* _WHAT THE TASK REQUIRES_
Starting with the line that contains "(** ** Event filter: [_filter_music_rows] *)" and stopping after the line that contains "(year_start year_end : option Z) : list RawEvent", return each line below exactly as written, with no others.

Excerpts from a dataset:
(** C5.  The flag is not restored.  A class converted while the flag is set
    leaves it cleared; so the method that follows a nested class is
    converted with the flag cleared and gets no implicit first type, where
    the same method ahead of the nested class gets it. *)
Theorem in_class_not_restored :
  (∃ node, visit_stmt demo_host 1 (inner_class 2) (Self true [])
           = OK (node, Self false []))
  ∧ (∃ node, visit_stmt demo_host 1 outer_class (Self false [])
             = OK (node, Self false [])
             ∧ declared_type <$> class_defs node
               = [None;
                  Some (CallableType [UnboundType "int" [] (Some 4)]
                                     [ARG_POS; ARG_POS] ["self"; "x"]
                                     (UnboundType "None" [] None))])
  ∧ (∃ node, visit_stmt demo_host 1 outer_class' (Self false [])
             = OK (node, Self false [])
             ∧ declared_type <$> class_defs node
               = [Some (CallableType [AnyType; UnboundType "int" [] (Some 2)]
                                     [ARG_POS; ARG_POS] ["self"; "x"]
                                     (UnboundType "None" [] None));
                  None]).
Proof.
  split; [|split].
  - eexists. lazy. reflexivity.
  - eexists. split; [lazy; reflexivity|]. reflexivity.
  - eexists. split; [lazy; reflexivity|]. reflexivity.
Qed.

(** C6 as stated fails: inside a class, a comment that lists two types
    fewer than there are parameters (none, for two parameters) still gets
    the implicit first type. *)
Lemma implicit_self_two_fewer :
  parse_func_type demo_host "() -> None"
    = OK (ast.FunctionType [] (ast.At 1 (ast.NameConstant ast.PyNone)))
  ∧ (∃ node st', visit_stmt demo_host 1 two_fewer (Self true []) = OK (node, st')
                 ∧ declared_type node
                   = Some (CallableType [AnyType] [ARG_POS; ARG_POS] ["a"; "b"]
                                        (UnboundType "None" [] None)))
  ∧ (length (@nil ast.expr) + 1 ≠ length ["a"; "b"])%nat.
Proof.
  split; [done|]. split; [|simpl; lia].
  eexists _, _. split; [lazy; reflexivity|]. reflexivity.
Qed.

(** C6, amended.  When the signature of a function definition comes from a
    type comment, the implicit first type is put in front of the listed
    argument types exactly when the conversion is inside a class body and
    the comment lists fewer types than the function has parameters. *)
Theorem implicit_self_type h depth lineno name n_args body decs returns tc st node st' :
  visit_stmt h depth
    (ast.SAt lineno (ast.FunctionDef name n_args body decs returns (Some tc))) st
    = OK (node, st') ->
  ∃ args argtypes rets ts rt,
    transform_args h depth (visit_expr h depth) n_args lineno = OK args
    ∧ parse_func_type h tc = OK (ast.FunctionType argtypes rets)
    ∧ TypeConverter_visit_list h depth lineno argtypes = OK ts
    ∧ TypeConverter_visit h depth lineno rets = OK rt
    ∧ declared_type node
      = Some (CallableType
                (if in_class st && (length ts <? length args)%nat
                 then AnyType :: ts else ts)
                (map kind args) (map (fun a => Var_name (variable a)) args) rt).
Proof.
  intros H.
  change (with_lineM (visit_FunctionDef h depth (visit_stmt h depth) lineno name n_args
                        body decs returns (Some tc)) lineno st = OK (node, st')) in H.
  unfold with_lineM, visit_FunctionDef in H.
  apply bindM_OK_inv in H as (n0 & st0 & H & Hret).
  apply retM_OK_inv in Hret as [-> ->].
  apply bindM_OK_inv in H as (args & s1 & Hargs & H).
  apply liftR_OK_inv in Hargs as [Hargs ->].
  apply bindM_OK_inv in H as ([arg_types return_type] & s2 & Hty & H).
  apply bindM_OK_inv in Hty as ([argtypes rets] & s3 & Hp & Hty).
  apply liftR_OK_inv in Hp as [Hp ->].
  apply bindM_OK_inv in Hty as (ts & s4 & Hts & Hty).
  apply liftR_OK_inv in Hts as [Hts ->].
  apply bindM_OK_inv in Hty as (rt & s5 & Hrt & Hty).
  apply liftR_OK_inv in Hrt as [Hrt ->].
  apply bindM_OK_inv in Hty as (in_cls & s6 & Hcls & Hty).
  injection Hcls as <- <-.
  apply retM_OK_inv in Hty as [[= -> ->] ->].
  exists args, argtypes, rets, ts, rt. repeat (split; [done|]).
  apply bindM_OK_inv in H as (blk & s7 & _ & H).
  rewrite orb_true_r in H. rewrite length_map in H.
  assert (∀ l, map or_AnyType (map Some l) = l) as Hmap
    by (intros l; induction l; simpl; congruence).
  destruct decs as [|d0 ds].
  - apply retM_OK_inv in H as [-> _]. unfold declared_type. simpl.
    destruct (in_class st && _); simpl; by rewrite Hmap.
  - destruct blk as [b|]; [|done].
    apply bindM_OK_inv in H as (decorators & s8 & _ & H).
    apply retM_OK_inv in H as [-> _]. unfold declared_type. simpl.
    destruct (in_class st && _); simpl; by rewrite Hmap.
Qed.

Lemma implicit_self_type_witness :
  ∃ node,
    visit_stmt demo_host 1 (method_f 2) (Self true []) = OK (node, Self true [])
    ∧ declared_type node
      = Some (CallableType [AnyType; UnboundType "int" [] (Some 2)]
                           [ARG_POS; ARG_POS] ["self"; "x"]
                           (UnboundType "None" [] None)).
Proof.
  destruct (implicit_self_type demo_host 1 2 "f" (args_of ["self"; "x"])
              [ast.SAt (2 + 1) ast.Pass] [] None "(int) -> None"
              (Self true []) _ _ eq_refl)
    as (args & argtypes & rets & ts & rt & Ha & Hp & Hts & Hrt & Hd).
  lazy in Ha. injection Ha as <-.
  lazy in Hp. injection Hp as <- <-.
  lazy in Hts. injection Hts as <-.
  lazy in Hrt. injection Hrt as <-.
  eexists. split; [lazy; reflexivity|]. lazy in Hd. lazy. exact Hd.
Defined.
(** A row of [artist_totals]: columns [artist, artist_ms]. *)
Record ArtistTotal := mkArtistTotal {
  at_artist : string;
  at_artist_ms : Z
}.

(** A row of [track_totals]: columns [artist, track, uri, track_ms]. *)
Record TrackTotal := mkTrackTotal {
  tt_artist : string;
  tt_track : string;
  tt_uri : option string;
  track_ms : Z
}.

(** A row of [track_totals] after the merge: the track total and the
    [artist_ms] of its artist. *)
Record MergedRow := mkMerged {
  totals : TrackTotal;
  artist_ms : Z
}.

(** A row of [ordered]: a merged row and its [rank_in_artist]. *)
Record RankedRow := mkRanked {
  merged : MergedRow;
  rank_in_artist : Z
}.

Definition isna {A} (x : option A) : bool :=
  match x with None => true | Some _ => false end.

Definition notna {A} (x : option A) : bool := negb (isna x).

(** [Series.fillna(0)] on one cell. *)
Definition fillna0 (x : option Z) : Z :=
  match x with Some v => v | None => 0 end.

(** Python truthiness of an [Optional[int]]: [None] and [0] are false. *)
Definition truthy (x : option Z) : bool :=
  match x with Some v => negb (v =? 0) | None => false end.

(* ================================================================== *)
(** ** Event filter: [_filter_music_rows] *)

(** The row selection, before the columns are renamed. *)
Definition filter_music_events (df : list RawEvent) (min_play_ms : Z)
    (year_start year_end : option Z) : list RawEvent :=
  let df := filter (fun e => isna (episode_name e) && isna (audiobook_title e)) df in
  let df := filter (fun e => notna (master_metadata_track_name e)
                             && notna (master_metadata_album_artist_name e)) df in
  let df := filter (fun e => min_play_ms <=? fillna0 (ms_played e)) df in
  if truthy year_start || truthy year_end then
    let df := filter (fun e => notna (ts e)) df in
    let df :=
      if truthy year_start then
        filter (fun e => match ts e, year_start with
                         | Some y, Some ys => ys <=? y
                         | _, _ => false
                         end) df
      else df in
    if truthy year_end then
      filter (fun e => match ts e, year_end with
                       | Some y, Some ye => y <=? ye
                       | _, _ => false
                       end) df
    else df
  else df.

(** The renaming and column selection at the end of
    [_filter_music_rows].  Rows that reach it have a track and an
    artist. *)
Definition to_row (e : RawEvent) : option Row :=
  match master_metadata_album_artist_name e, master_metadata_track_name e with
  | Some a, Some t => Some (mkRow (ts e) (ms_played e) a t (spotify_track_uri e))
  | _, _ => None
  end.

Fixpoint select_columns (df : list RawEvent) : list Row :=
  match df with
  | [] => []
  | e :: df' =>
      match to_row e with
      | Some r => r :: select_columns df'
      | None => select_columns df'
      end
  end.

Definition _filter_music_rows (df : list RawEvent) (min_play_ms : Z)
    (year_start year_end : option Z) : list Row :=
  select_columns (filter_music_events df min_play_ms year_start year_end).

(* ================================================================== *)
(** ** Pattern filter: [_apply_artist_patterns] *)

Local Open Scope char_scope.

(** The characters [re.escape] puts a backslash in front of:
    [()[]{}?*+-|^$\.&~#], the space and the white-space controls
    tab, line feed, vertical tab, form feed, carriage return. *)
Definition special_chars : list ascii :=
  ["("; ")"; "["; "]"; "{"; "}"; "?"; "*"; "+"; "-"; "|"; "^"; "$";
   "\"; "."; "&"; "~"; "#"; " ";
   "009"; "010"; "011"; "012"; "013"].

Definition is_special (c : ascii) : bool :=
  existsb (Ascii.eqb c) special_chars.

* _TASK SOLUTION_
(** ** Event filter: [_filter_music_rows] *)

(** The row selection, before the columns are renamed. *)
Definition filter_music_events (df : list RawEvent) (min_play_ms : Z)
    (year_start year_end : option Z) : list RawEvent :=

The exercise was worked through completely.